Furthermore, please note that I've already agreed with you that having "one signficant economy", and specifically the US, defect from these goals and instead continue with the capitalist course that they are on is an existential threat. I disagree with you, again, that this competition would be a purely economic affair. The US (or any other sufficiently powerful capitalist actor) will use and has used every form of violence available to it to stop socialism from succeeding.

What you need to sit down and think about is, what are ecoomies supposed to be for anyway?

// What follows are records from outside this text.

(** [BaseUnit.mod]: what a unit of the ratio target/source contributes to
    the conversion factor, [magnitude ** -exp] (from g to kg the ratio is
    kg g^-1 and the factor 0.001) *)
Definition mod_ (u : BaseUnit) : Qc :=
  match integral (exp u) with
  | Some k => powZ (magnitude u) (- k)
  | None => 1
  end.

(** [x ** k]: [0.0] to a negative power raises; only integral exponents are
    tabulated, the others are left at 1 *)
Definition pow (x k : Qc) : result Qc :=
  match integral k with
  | Some z =>
      if bool_decide (x = 0) && bool_decide (z < 0)%Z
      then Raise ZeroDivisionError else Ok (powZ x z)
  | None => Ok 1
  end.

(** The digits of the fractional part [r / d], at most [n] of them. *)
Fixpoint frac_digits (n : nat) (r d : Z) : string :=
  match n with
  | O => ""
  | S n' =>
      if bool_decide (r = 0)%Z then ""
      else pretty (r * 10 / d)%Z +:+ frac_digits n' (r * 10 mod d)%Z d
  end.

(** [str] of a number in plain decimal notation: an [int] prints its
    digits, a [float] always has a fractional part.  Python writes a
    [float] this way between 1e-4 and 1e16 and with an exponent outside;
    the numbers printed below are inside. *)
Definition str (n : number) : string :=
  match n with
  | PyInt z => pretty z
  | PyFloat x =>
      let a := Z.abs (Qnum x) in
      let d := Zpos (Qden x) in
      let frac := frac_digits 17 (a mod d)%Z d in
      (if bool_decide (Qnum x < 0)%Z then "-" else "") +:+
      pretty (a / d)%Z +:+ "." +:+
      (if bool_decide (frac = "") then "0" else frac)
  end.

(** [str(units)], by symbols only: [Units.__str__] sorts the atomic units
    with [BaseUnit.__lt__] in reverse and joins what [BaseUnit.__str__]
    prints, both out of the sources; here the list order is kept and the
    exponents are left out, so the text of a message is that of the code
    only up to this rendering. *)
Definition render (U : Units) : string :=
  match base_units U with
  | [] => "(unitless)"
  | l => String.concat " " (map symbol l)
  end.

Or what ought the goal of human labour be?

Eschat0n
Jan 16, 2019

WampaLord posted:

Do you think poor people should have more money, yes or no?

I would like a literal one word answer to this question.
yes

OwlFancier posted:

If you turn a tree into chairs the chairs have higher utility than the tree, if they didn't, you wouldn't do it, and people would just stand around and stare at trees instead of sitting on chairs.

This is not in any way a "net loss", there is all sorts of work that produces things that are actually useful and beneficial to people and which, by basically any metric, generates value, whether or not you consider money to be value, or utility, or beauty, or artifice, or whatever. Human work transforms things into more useful things and there is not any sort of loss inherent to this process. Loss can occur due to market factors, or due to your boss owning the means of production and screwing you out of your fair share, but the overwhelming probability is that your labour is useful and generates value, not a loss.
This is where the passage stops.